# Ghetto Cnc Tension Compression Tapping Via Quill



## damo green (May 4, 2015)

like i said, ghetto but it worked, lol . I'm sure it's been done before, but I couldn't find it on a search.

 enjoy the laugh:





...pardon the "crunchy" noise that happens on slow Z moves, sounds MUCH worse than it really is....
Down and dirty tapping method allowing axial float via Quill movement. Watch the red quill travel indicator make up for discrepancies in head Z feed vs tap feed. For the tension part I loosed the quill clock spring tension. For the compression spring I just put some springs in between the quill "clamp" and the head...stacked on top of a socket to keep it as rube-goldberg as possible. ;-) I have a versatapper, but there are some reasons a tension compression method worked better than a clutch type when wanting to use the CNC Z feed rather than hand feeding the quill.
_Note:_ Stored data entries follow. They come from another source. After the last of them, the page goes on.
(** Unfold the widths and evaluate the constant powers of two, then [lia]. *)
Ltac widths :=
  unfold u8, u16, u32, u64, i32, i64, is_u8, is_u16, is_u32, is_u64, is_i32, is_i64 in *;
  repeat match goal with
    | |- context [2 ^ ?n] => eval_at (Z.pow 2) n
    | _ : context [2 ^ ?n] |- _ => eval_at (Z.pow 2) n
    end.
Ltac solve_width := widths; Z.to_euclidean_division_equations; lia.

(** Bitwise equality of integers: compare every bit, normalise the bit of each
    operation, split on the positions the shifts and masks cut at. *)
#[export] Hint Rewrite Z.lor_spec Z.land_spec Z.lxor_spec Z.testbit_0_l
  orb_false_r orb_false_l andb_false_r andb_false_l andb_true_r andb_true_l
  xorb_false_r xorb_false_l : bits.
#[export] Hint Rewrite Z.shiftl_spec Z.shiftr_spec Z.testbit_neg_r
  Z.ones_spec_low Z.ones_spec_high Z.lnot_spec using lia : bits.

(** Open the existentials and conjunctions of the context. *)
Ltac split_hyps :=
  repeat match goal with
    | H : exists _, _ |- _ => destruct H
    | H : _ /\ _ |- _ => destruct H
    end; subst.

(** Single-step inversion of a [result] computation. *)
Ltac inv_ok :=
  repeat match goal with
    | H : Ok _ = Ok _ |- _ => injection H as H; subst
    | H : Ok _ = Throw _ |- _ => discriminate H
    | H : Ok _ = Stuck |- _ => discriminate H
    | H : Throw _ = Ok _ |- _ => discriminate H
    | H : Stuck = Ok _ |- _ => discriminate H
    | H : rbind ?m _ = Ok _ |- _ =>
        let E := fresh "E" in destruct m eqn:E; cbn [rbind] in H
    end.
(** The continuation loop read off the list of the bytes after the leading
    one, with the accumulator as a sum. *)
Fixpoint cont_value (n : nat) (l : bytes) (cp : Z) : option Z :=
  match n, l with
  | O, _ => Some cp
  | S n', b :: l' =>
      if (0x80 <=? b) && (b <? 0xC0) then cont_value n' l' (cp * 64 + (b - 0x80)) else None
  | S _, [] => None
  end.

Lemma utf8_cont_value n (p l post : bytes) i k cp :
  zlen p = i + k -> (n <= length l)%nat -> is_bytes l -> size_ok (p ++ l ++ post) ->
  0 <= cp -> (cp + 1) * 64 ^ Z.of_nat n <= 2 ^ 32 ->
  utf8_cont (p ++ l ++ post) i k n cp = Ok (cont_value n l cp).
Proof.
  revert p l k cp. induction n as [|n IH]; intros p l k cp Hk Hn Hl Hs Hcp Hb; [done|].
  destruct l as [|b l]; [cbn in Hn; lia|]. apply Forall_cons in Hl as [Hb8 Hl].
  destruct (utf8_cont_byte b Hb8) as [Hm Hv].
  rewrite Nat2Z.inj_succ, Z.pow_succ_r in Hb by lia.
  assert (1 <= 64 ^ Z.of_nat n) by (pose proof (Z.pow_pos_nonneg 64 (Z.of_nat n)); lia).
  cbn [utf8_cont cont_value app]. unfold size_ok in Hs. rewrite length_app in Hs.
  rewrite u64_small by solve_width. rewrite <- Hk, rd_middle. cbn [rbind].
  rewrite Hm. destruct ((0x80 <=? b) && (b <? 0xC0)) eqn:Hc; [|done]. cbn [negb].
  assert (is_u32 (cp .<< 6)) by (rewrite Z.shiftl_mul_pow2 by lia; unfold is_u32; nia).
  rewrite Hv, u32_small, shiftl_lor by (assumption || lia).
  replace (p ++ b :: l ++ post) with ((p ++ [b]) ++ l ++ post) by (by rewrite <- app_assoc).
  apply IH; [rewrite length_app; cbn; lia|cbn in Hn; lia|done| |lia|].
  - unfold size_ok. by rewrite <- app_assoc, length_app.
  - change (2 ^ 6) with 64. nia.
Qed.

(** The values the leading byte can announce. *)
Lemma utf8_lead_inv b extra c0 m : is_u8 b -> 0x7F < b -> utf8_lead b = Some (extra, c0, m) ->
  (extra = 1 /\ c0 = b - 0xC0 /\ m = 0x80 /\ 0xC0 <= b < 0xE0)
  \/ (extra = 2 /\ c0 = b - 0xE0 /\ m = 0x800 /\ 0xE0 <= b < 0xF0)
  \/ (extra = 3 /\ c0 = b - 0xF0 /\ m = 0x10000 /\ 0xF0 <= b < 0xF8).
Proof.
  intros Hb Hlt. rewrite utf8_lead_spec by done.
  repeat case_match; intros [= <- <- <-]; lia.
Qed.

(** Evaluate a successful [cont_value]: name the bytes it went through. *)
Ltac cont_steps H :=
  repeat match type of H with
    | cont_value _ _ _ = _ => cbn [cont_value] in H
    | match ?l with [] => _ | _ :: _ => _ end = _ => destruct l; [discriminate H|]
    | (if ?c then _ else _) = _ => destruct c eqn:?; [|discriminate H]
    | Some _ = Some _ => injection H as H
    end.

(** What the validator accepts after a leading byte is the encoding of the
    code point it accumulated. *)
Lemma utf8_sequence_sound b0 extra c0 m tl cp :
  is_u8 b0 -> 0x7F < b0 -> utf8_lead b0 = Some (extra, c0, m) ->
  cont_value (Z.to_nat extra) tl c0 = Some cp ->
  m <= cp <= 0x10FFFF -> ~ (0xD800 <= cp <= 0xDFFF) ->
  is_scalar cp /\ b0 :: take (Z.to_nat extra) tl = utf8_encode cp.
Proof.
  intros Hb Hlt Hl Hc Hm Hs.
  destruct (utf8_lead_inv _ _ _ _ Hb Hlt Hl) as [(->&->&->&?)|[(->&->&->&?)|(->&->&->&?)]];
    (split; [unfold is_scalar; lia|]); eval_nats;
    cont_steps Hc; cbn [take]; subst cp; unfold utf8_encode;
    repeat case_match; try lia; repeat f_equal; solve_width.
Qed.

(** Conversely the encoding of a scalar value outside ASCII passes every
    test of the validator, which accumulates that value. *)
Lemma utf8_sequence_complete c b0 tl rest :
  is_scalar c -> 0x80 <= c -> b0 :: tl = utf8_encode c ++ rest ->
  0x7F < b0 /\ exists extra c0 m,
    utf8_lead b0 = Some (extra, c0, m) /\ (Z.to_nat extra <= length tl)%nat
    /\ cont_value (Z.to_nat extra) tl c0 = Some c /\ m <= c
    /\ drop (Z.to_nat extra) tl = rest.
Proof.
  intros [Hc Hs] Hge. unfold utf8_encode.
  repeat case_match; try lia; intros [= -> ->]; (split; [solve_width|]);
    rewrite utf8_lead_spec by solve_width;
    repeat (case_match; try solve_width);
    do 3 eexists; split_and!; try reflexivity; try lia; eval_nats; cbn [app length cont_value]; try lia;
    repeat (case_match; try solve_width); f_equal; solve_width.
Qed.

(** ** Closure of the specification *)

Lemma is_utf8_nil : is_utf8 [].
Proof. by exists []. Qed.

Lemma is_utf8_scalar c bs : is_scalar c -> is_utf8 bs -> is_utf8 (utf8_encode c ++ bs).
Proof. intros Hc (cps & H & ->). exists (c :: cps). split; [by constructor|done]. Qed.

Lemma is_utf8_app a b : is_utf8 a -> is_utf8 b -> is_utf8 (a ++ b).
Proof.
  intros (ca & Ha & ->) (cb & Hb & ->). exists (ca ++ cb).
  split; [by apply Forall_app|]. by rewrite map_app, concat_app.
Qed.

Lemma utf8_encode_nonempty c : utf8_encode c <> [].
Proof. unfold utf8_encode. repeat case_match; done. Qed.

Lemma is_utf8_inv b tl : is_utf8 (b :: tl) ->
  exists c rest, is_scalar c /\ b :: tl = utf8_encode c ++ rest /\ is_utf8 rest.
Proof.
  intros ([|c cps] & Hs & Heq); [done|]. apply Forall_cons in Hs as [Hc Hs].
  exists c, (concat (map utf8_encode cps)). split_and!; [done..|by exists cps].
Qed.
Program Definition array_codec : codec (list A) := {|
  put l w := foldl (fun w a => put c a w) (writeU32 (u32 (zlen l)) w) l;
  get r := let* (count, r) := readU32 r in
           if remaining r / min <? count
           then Throw (str "result count exceeds remaining payload")
           else get_elements c (Z.to_nat count) [] r;
  wire l := be_bytes 4 (zlen l) ++ wire_elements c l;
  wire_ok l := Forall (wire_ok c) l /\ zlen l < 2 ^ 32;
  parses l used := exists us, used = be_bytes 4 (zlen l) ++ concat us /\ Forall2 (parses c) l us |}.
Next Obligation.
  intros l w. cbv beta. rewrite put_elements, buf_writeU32, <- app_assoc. unfold u32. by rewrite be_bytes_mod.
Qed.
Next Obligation.
  intros l r rest [Hl Hn] Hr Hu. cbv beta in Hu. rewrite <- app_assoc in Hu.
  rewrite (readU32_wire (zlen l) r (wire_elements c l ++ rest)) by (done || solve_width).
  cbn [rbind]. destruct (skip_wire r _ _ Hr Hu) as [Hr' Hu'].
  rewrite length_be_bytes in Hr', Hu'. change (Z.of_nat 4) with 4 in *.
  pose proof (length_wire_elements l) as Hlen.
  rewrite remaining_unread, Hu', length_app by done.
  rewrite (proj2 (Z.ltb_ge _ _)) by (apply Z.div_le_lower_bound; lia).
  rewrite Nat2Z.id, (get_elements_wire c l [] _ rest) by done. cbn [app].
  rewrite advance_advance, length_app, length_be_bytes. do 3 f_equal. lia.
Qed.
Next Obligation.
  intros r Hr. eapply safe_read_bind; [by apply readU32_safe|].
  intros n used r' [Hr' _] [Hn ->]. cbv beta iota. case_match; [read_error|].
  eapply safe_read_mono; [by apply get_elements_safe|].
  intros l used (l' & us & -> & Hl & Hok & -> & Hus). cbn [app]. unfold is_u32 in Hn.
  assert (zlen l' = n) as Hz by lia. split; [split; [done|lia]|].
  exists us. by rewrite Hz.
Qed.
End array.

(** ** The payload of each message type *)

Definition echo_result (p : Z * (Z * kvmap)) : EchoResult :=
  {| idx := p.1; er_type := p.2.1; kv := p.2.2 |}.
Definition echo_fields (e : EchoResult) : Z * (Z * kvmap) := (idx e, (er_type e, kv e)).

Lemma echo_fields_result p : echo_fields (echo_result p) = p.
Proof. by destruct p as [? [? ?]]. Qed.

Definition echo_codec : codec EchoResult :=
  map_codec echo_result echo_fields echo_fields_result
    (seq_codec i64_codec (seq_codec u8_codec kv_codec)).

Lemma echo_codec_min e : 13 <= zlen (wire echo_codec e).
Proof.
  cbn -[be_bytes]. unfold wire_kv. rewrite !length_app, !length_be_bytes. cbn [length].
  rewrite !length_app, !length_be_bytes. lia.
Qed.

Definition results_codec : codec (list EchoResult) :=
  array_codec echo_codec 13 ltac:(lia) echo_codec_min.

(** A payload shape: the tuple of fields on the wire, how a message is made
    from it and which fields of a message it takes. *)
Record shape := {
  sh_fields : Type;
  sh_codec : codec sh_fields;
  sh_make : sh_fields -> Message;
  sh_take : Message -> sh_fields;
}.

Notation "c1 ⊗ c2" := (seq_codec c1 c2) (at level 40, left associativity) : cxx_scope.

Definition shape_of (t : Z) : option shape :=
  let m := new_message t in
  if t =? MSG_HELLO then Some {| sh_codec := string_codec;
    sh_make s := m <| clientLanguage := s |>; sh_take m := clientLanguage m |}
  else if t =? MSG_BONJOUR then Some {| sh_codec := string_codec;
    sh_make s := m <| serverLanguage := s |>; sh_take m := serverLanguage m |}
  else if t =? MSG_ECHO_REQUEST then Some {| sh_codec := i64_codec ⊗ string_codec ⊗ string_codec;
    sh_make p := m <| echoId := p.1.1 |> <| echoMeta := p.1.2 |> <| echoData := p.2 |>;
    sh_take m := (echoId m, echoMeta m, echoData m) |}
  else if t =? MSG_ECHO_RESPONSE then Some {| sh_codec := i32_codec ⊗ results_codec;
    sh_make p := m <| echoStatus := p.1 |> <| echoResults := p.2 |>;
    sh_take m := (echoStatus m, echoResults m) |}
  else if t =? MSG_KISS_REQUEST then Some {|
    sh_codec := string_codec ⊗ string_codec ⊗ string_codec ⊗ string_codec;
    sh_make p := m <| osName := p.1.1.1 |> <| osVersion := p.1.1.2 |> <| osRelease := p.1.2 |>
                   <| osArch := p.2 |>;
    sh_take m := (osName m, osVersion m, osRelease m, osArch m) |}
  else if t =? MSG_KISS_RESPONSE then Some {|
    sh_codec := string_codec ⊗ string_codec ⊗ string_codec;
    sh_make p := m <| kissLanguage := p.1.1 |> <| kissEncoding := p.1.2 |> <| kissTimeZone := p.2 |>;
    sh_take m := (kissLanguage m, kissEncoding m, kissTimeZone m) |}
  else if (t =? MSG_PING) || (t =? MSG_PONG) then Some {| sh_codec := i64_codec;
    sh_make ts := m <| timestampMs := ts |>; sh_take m := timestampMs m |}
  else if t =? MSG_TIME_NOTIFICATION then Some {| sh_codec := i64_codec ⊗ string_codec;
    sh_make p := m <| timestampMs := p.1 |> <| iso8601 := p.2 |>;
    sh_take m := (timestampMs m, iso8601 m) |}
  else if t =? MSG_RANDOM_NUMBER then Some {| sh_codec := i64_codec ⊗ i64_codec;
    sh_make p := m <| randomId := p.1 |> <| randomNumber := p.2 |>;
    sh_take m := (randomId m, randomNumber m) |}
  else if t =? MSG_HASH_RESPONSE then Some {| sh_codec := i64_codec ⊗ string_codec;
    sh_make p := m <| randomId := p.1 |> <| hashHex := p.2 |>;
    sh_take m := (randomId m, hashHex m) |}
  else if t =? MSG_DISCONNECT then Some {| sh_codec := string_codec;
    sh_make s := m <| disconnectReason := s |>; sh_take m := disconnectReason m |}
  else if t =? MSG_ERROR then Some {| sh_codec := i32_codec ⊗ string_codec;
    sh_make p := m <| errorCode := p.1 |> <| errorMessage := p.2 |>;
    sh_take m := (errorCode m, errorMessage m) |}
  else None.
Notice at 0:29 where Z head feed was stopped and spindle coasted to a stop,pitch- pulling the quill down . So there was some unwanted Z movement in the tap that the quill tension spring made up for. Then the tap spun in the chuck a bit. This was just an experiment.

5/15-18 tap . Head down feed  at 95% of pitch induced feed (4.75 ipm vs 5 ipm), 90 rpm
(ideally different rate for out/upfeed..but forgot)

g00
m3
g1 z-1.1 f4.75
m5
g4 p3
m4
g1 z.1
m5


----------